Ohio State football and more specifically Jim Tressel, as you might know, has been in the news the past few days.
And former Indiana coach and ESPN analyst Bob Knight, adamant follower of all NCAA guidelines, took to the airwaves to defend his friend Tressel this morning on Mike & Mike on ESPN Radio.
His comments can be described as nothing less than hypocritical for a man who prided himself for always running a clean program while in Bloomington. Witness:
“There is no coach in college sports that’s a better example, in my mind, of what coaching is all about and what it should be and how things should be done than Jimmy Tressel. He has done a great job at Ohio State, not because he’s won a lot of games, but because he has won a lot of games doing things the absolute right way.

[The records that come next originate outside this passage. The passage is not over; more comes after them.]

(** The result, and what was stored through [nodedepth], if anything. *)
Fixpoint supernode_loop (fuel : nat) (t : fdt) (nodeoffset supernodedepth offset depth supernodeoffset : Z)
  : option (Z * option Z) :=
  if (0 <=? offset) && (offset <=? nodeoffset) then
    match fuel with
    | O => None
    | Datatypes.S fuel =>
        let supernodeoffset := if depth =? supernodedepth then offset else supernodeoffset in
        if offset =? nodeoffset then
          Some (if depth <? supernodedepth then - FDT_ERR_NOTFOUND else supernodeoffset, Some depth)
        else
          let? (offset, depth) := fdt_next_node t offset (Some depth) in
          supernode_loop fuel t nodeoffset supernodedepth offset (match depth with Some d => d | None => 0 end)
            supernodeoffset
    end
  else Some (walk_error offset, None).
Definition fdt_supernode_atdepth_offset (t : fdt) (nodeoffset supernodedepth : Z) : option (Z * option Z) :=
  let? err := fdt_check_header t in
  if negb (err =? 0) then Some (err, None)
  else if supernodedepth <? 0 then Some (- FDT_ERR_NOTFOUND, None)
  else supernode_loop (loop_bound t) t nodeoffset supernodedepth 0 0 (- FDT_ERR_INTERNAL).
(** A result of 0 has stored the depth. *)
Definition fdt_node_depth (t : fdt) (nodeoffset : Z) : option Z :=
  let? (err, nodedepth) := fdt_supernode_atdepth_offset t nodeoffset 0 in
  if negb (err =? 0) then Some (if err <? 0 then err else - FDT_ERR_INTERNAL) else nodedepth.
Definition fdt_parent_offset (t : fdt) (nodeoffset : Z) : option Z :=
  let? nodedepth := fdt_node_depth t nodeoffset in
  if nodedepth <? 0 then Some nodedepth
  else let? (offset, _) := fdt_supernode_atdepth_offset t nodeoffset (nodedepth - 1) in Some offset.

(** The searches over all nodes behind [offset]: [found] is the body of the
    loop, with a result to return. *)
Fixpoint search_loop (fuel : nat) (t : fdt) (offset : Z) (found : Z -> option (option Z)) : option Z :=
  if offset <? 0 then Some offset
  else
    match fuel with
    | O => None
    | Datatypes.S fuel =>
        let? r := found offset in
        match r with
        | Some r => Some r
        | None => let? (offset, _) := fdt_next_node t offset None in search_loop fuel t offset found
        end
    end.
Definition search_from (t : fdt) (startoffset : Z) (found : Z -> option (option Z)) : option Z :=
  FDT_CHECK_HEADER t
    (let? (offset, _) := fdt_next_node t startoffset None in search_loop (loop_bound t) t offset found).

Definition fdt_node_offset_by_prop_value (t : fdt) (startoffset : Z) (propname propval : list Z) : option Z :=
  search_from t startoffset (fun offset =>
    let? (val, len) := fdt_getprop t offset propname in
    if negb (val =? 0) && (len =? Z.of_nat (length propval)) then
      let? differs := memcmp t val propval in Some (if differs then None else Some offset)
    else Some None).
Definition fdt_node_offset_by_phandle (t : fdt) (phandle : Z) : option Z :=
  if (phandle =? 0) || (phandle =? u32 (-1)) then Some (- FDT_ERR_BADPHANDLE)
  else
    search_from t (-1) (fun offset =>
      let? p := fdt_get_phandle t offset in Some (if p =? phandle then Some offset else None)).

(** The result, and the pointer stored through [val]. *)
Definition fdt_getprop_string (t : fdt) (nodeoffset : Z) (name : list Z) : option (Z * Z) :=
  let? (data, len) := fdt_getprop t nodeoffset name in
  if negb (data =? 0) then Some (len, data) else Some (-1, 0).

(** ** fdt_ro.c: string lists *)

Fixpoint stringlist_contains_loop (fuel : nat) (t : fdt) (strlist listlen : Z) (str : list Z) : option Z :=
  if Z.of_nat (length str) <=? listlen then
    match fuel with
    | O => None
    | Datatypes.S fuel =>
        let? differs := memcmp t strlist (str ++ [0]) in
        if negb differs then Some 1
        else
          let? p := memchr_nul (Z.to_nat listlen) t strlist in
          if p =? 0 then Some 0
          else stringlist_contains_loop fuel t (p + 1) (listlen - (p - strlist + 1)) str
    end
  else Some 0.
Definition fdt_stringlist_contains (t : fdt) (strlist listlen : Z) (str : list Z) : option Z :=
  stringlist_contains_loop (loop_bound t) t strlist listlen str.

(** [while (list < end)]: each string in turn, with its length and terminator,
    until [found] has a result; then [last]. *)
Fixpoint strings_loop (fuel : nat) (t : fdt) (list_ end_ idx : Z) (bad : Z)
  (found : Z -> Z -> Z -> option (option (Z * Z))) (last : Z -> Z * Z) : option (Z * Z) :=
  if list_ <? end_ then
    match fuel with
    | O => None
    | Datatypes.S fuel =>
        let? n := strnlen (Z.to_nat (end_ - list_)) t list_ in
        let length := n + 1 in
        if end_ <? list_ + length then Some (0, bad)
        else
          let? r := found list_ length idx in
          match r with
          | Some r => Some r
          | None => strings_loop fuel t (list_ + length) end_ (idx + 1) bad found last
          end
    end
  else Some (last idx).
Definition fdt_stringlist_count (t : fdt) (nodeoffset : Z) (property : list Z) : option Z :=
  let? (list_, length) := fdt_getprop t nodeoffset property in
  if list_ =? 0 then Some length
  else
    let? (_, r) := strings_loop (loop_bound t) t list_ (list_ + length) 0 (- FDT_ERR_BADVALUE)
      (fun _ _ _ => Some None) (fun count => (0, count)) in Some r.
Definition fdt_stringlist_search (t : fdt) (nodeoffset : Z) (property string : list Z) : option Z :=
  let? (list_, length) := fdt_getprop t nodeoffset property in
  if list_ =? 0 then Some length
  else
    let? (_, r) := strings_loop (loop_bound t) t list_ (list_ + length) 0 (- FDT_ERR_BADVALUE)
      (fun list_ length idx =>
         if length =? Z.of_nat (List.length string) + 1 then
           let? differs := memcmp t list_ (string ++ [0]) in Some (if differs then None else Some (0, idx))
         else Some None)
      (fun _ => (0, - FDT_ERR_NOTFOUND)) in Some r.
(** The string, and [*lenp]. *)
Definition fdt_stringlist_get (t : fdt) (nodeoffset : Z) (property : list Z) (idx : Z) : option (Z * Z) :=
  let? (list_, length) := fdt_getprop t nodeoffset property in
  if list_ =? 0 then Some (0, length)
  else
    strings_loop (loop_bound t) t list_ (list_ + length) 0 (- FDT_ERR_BADVALUE)
      (fun list_ length i => Some (if i =? idx then Some (list_, length - 1) else None))
      (fun _ => (0, - FDT_ERR_NOTFOUND)).

Definition fdt_node_check_compatible (t : fdt) (nodeoffset : Z) (compatible : list Z) : option Z :=
  let? (prop, len) := fdt_getprop t nodeoffset (chars "compatible") in
  if prop =? 0 then Some len
  else let? r := fdt_stringlist_contains t prop len compatible in Some (if r =? 0 then 1 else 0).
Definition fdt_node_offset_by_compatible (t : fdt) (startoffset : Z) (compatible : list Z) : option Z :=
  search_from t startoffset (fun offset =>
    let? err := fdt_node_check_compatible t offset compatible in
    Some (if (err <? 0) && negb (err =? - FDT_ERR_NOTFOUND) then Some err
          else if err =? 0 then Some offset else None)).

(** ** fdt_addresses.c *)

Definition cells_property (t : fdt) (nodeoffset : Z) (name : list Z) (least : Z) : option Z :=
  let? (ac, len) := fdt_getprop t nodeoffset name in
  if ac =? 0 then Some 2
  else if negb (len =? 4) then Some (- FDT_ERR_BADNCELLS)
  else
    let? v := fdt32_to_cpu t ac in
    let val := s32 v in
    if (val <? least) || (FDT_MAX_NCELLS <? val) then Some (- FDT_ERR_BADNCELLS) else Some val.
Definition fdt_address_cells (t : fdt) (nodeoffset : Z) : option Z :=
  cells_property t nodeoffset (chars "#address-cells") 1.
Definition fdt_size_cells (t : fdt) (nodeoffset : Z) : option Z :=
  cells_property t nodeoffset (chars "#size-cells") 0.

(** ** fdt_strerror.c *)

(** [fdt_errtable], null where it has no entry. *)
Definition fdt_errtable : list (option string) :=
  [None; Some "FDT_ERR_NOTFOUND"; Some "FDT_ERR_EXISTS"; Some "FDT_ERR_NOSPACE"; Some "FDT_ERR_BADOFFSET";
   Some "FDT_ERR_BADPATH"; None; Some "FDT_ERR_BADSTATE"; Some "FDT_ERR_TRUNCATED"; Some "FDT_ERR_BADMAGIC";
   Some "FDT_ERR_BADVERSION"; Some "FDT_ERR_BADSTRUCTURE"; Some "FDT_ERR_BADLAYOUT"]%string.
Definition FDT_ERRTABSIZE : Z := Z.of_nat (length fdt_errtable).
(** The comparison is unsigned. *)
Definition fdt_strerror (errval : Z) : string :=
  if 0 <? errval then "<valid offset/length>"
  else if errval =? 0 then "<no error>"
  else if u32 (- FDT_ERRTABSIZE) <? u32 errval then
    match fdt_errtable !! Z.to_nat (- errval) with
    | Some (Some s) => s
    | _ => "<unknown error>"
    end
  else "<unknown error>".

(** ** fdt_wip.c *)

(** The status, and the blob. *)
Definition fdt_setprop_inplace (t : fdt) (nodeoffset : Z) (name val : list Z) : option (Z * fdt) :=
  let? (propval, proplen) := fdt_getprop t nodeoffset name in
  if propval =? 0 then Some (proplen, t)
  else if negb (proplen =? Z.of_nat (length val)) then Some (- FDT_ERR_NOSPACE, t)
  else let? t := store_bytes t propval val in Some (0, t).
(** libfdt.h *)
Definition fdt_setprop_inplace_u32 (t : fdt) (nodeoffset : Z) (name : list Z) (val : Z) : option (Z * fdt) :=
  fdt_setprop_inplace t nodeoffset name (cpu_to_fdt32 val).

(** [n] cells. *)
Fixpoint nop_region_loop (n : nat) (t : fdt) (p : Z) : option fdt :=
  match n with
  | O => Some t
  | Datatypes.S n => let? t := store_bytes t p (cpu_to_fdt32 FDT_NOP) in nop_region_loop n t (p + 4)
  end.
Definition _fdt_nop_region (t : fdt) (start len : Z) : option fdt :=
  nop_region_loop (Z.to_nat ((len + 3) / 4)) t start.
Definition fdt_nop_property (t : fdt) (nodeoffset : Z) (name : list Z) : option (Z * fdt) :=
  let? (prop, len) := fdt_get_property t nodeoffset name in
  if prop =? 0 then Some (len, t) else let? t := _fdt_nop_region t prop (len + 12) in Some (0, t).

Fixpoint node_end_loop (fuel : nat) (t : fdt) (offset depth : Z) : option Z :=
  if (0 <=? offset) && (0 <=? depth) then
    match fuel with
    | O => None
    | Datatypes.S fuel =>
        let? (offset, depth) := fdt_next_node t offset (Some depth) in
        node_end_loop fuel t offset (match depth with Some d => d | None => 0 end)
    end
  else Some offset.
Definition _fdt_node_end_offset (t : fdt) (offset : Z) : option Z := node_end_loop (loop_bound t) t offset 0.
Definition fdt_nop_node (t : fdt) (nodeoffset : Z) : option (Z * fdt) :=
  let? endoffset := _fdt_node_end_offset t nodeoffset in
  if endoffset <? 0 then Some (endoffset, t)
  else
    let? p := fdt_offset_ptr t nodeoffset 0 in
    let? t := _fdt_nop_region t p (endoffset - nodeoffset) in
    Some (0, t).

And I think that he would be at the top of the heap when it came to picking guys that did things the way they were supposed to be done. There isn’t anybody who is better in that regard than Jim Tressel is.”
Pressed by Mike Golic with the information that Tressel was made aware of potential NCAA violations within his program and failed to report them, Knight offered this response:
“Well then, if that is the case. And that really impresses me that with a Notre Dame degree you are so conversant with all of this. But seriously Mike, if that is the case and then it comes to my attention, then I’ve got to do something about it. And if it did come to Jim’s attention and he failed to do anything about it, then that’s something that he should have taken care of. But that being said, I still say what I’ve said about Jim Tressel and his overall approach to college football.”
Knight was then asked if he agreed with the punishment (a two-game suspension and $250,000 fine) handed down to Tressel on Tuesday evening by Ohio State:
“I think it’s absolutely ridiculous. I think if something like that comes up, it is not the most noticeable of rules. It’s a rather obscure rule. And they’ll say, ‘well, he should know all of the rules.’ Nobody, God himself, could not quote every rule in the NCAA law book. In fact, God would call on the disciples to decipher it for him.”
“I think it’s too harsh. I don’t understand why it isn’t just something like, ‘hey, you know, let’s just get it taken care of, get this resolved and go from there.’ I mean, you played and when you were playing, did your coach know everything that you and your teammates did? No, not even close to it.”
And in one final comment, Golic and Greenburg gave their colleague one final chance to call shenanigans by reiterating that Tressel was made aware of the violations months before they came to life. He had none of it and continued to blindly defend his friend:
“Well, then, that adds some severity to the whole situation. Again, you gotta keep in mind that I’m not conversant with all that took place. But again, I go back to what I said about Jim Tressel. If I was the father of a kid that played football, he’s the kind of coach I’d like for him to play under. And I feel very strongly about that. So if there’s a problem here where he screwed up, he’s not the first coach. Is he the first coach to ever screw something up? No. And I think that taking a coach out of the game is a little bit drastic and something like this, maybe Jim straightened it out at the time. Again, I don’t know all of the details.”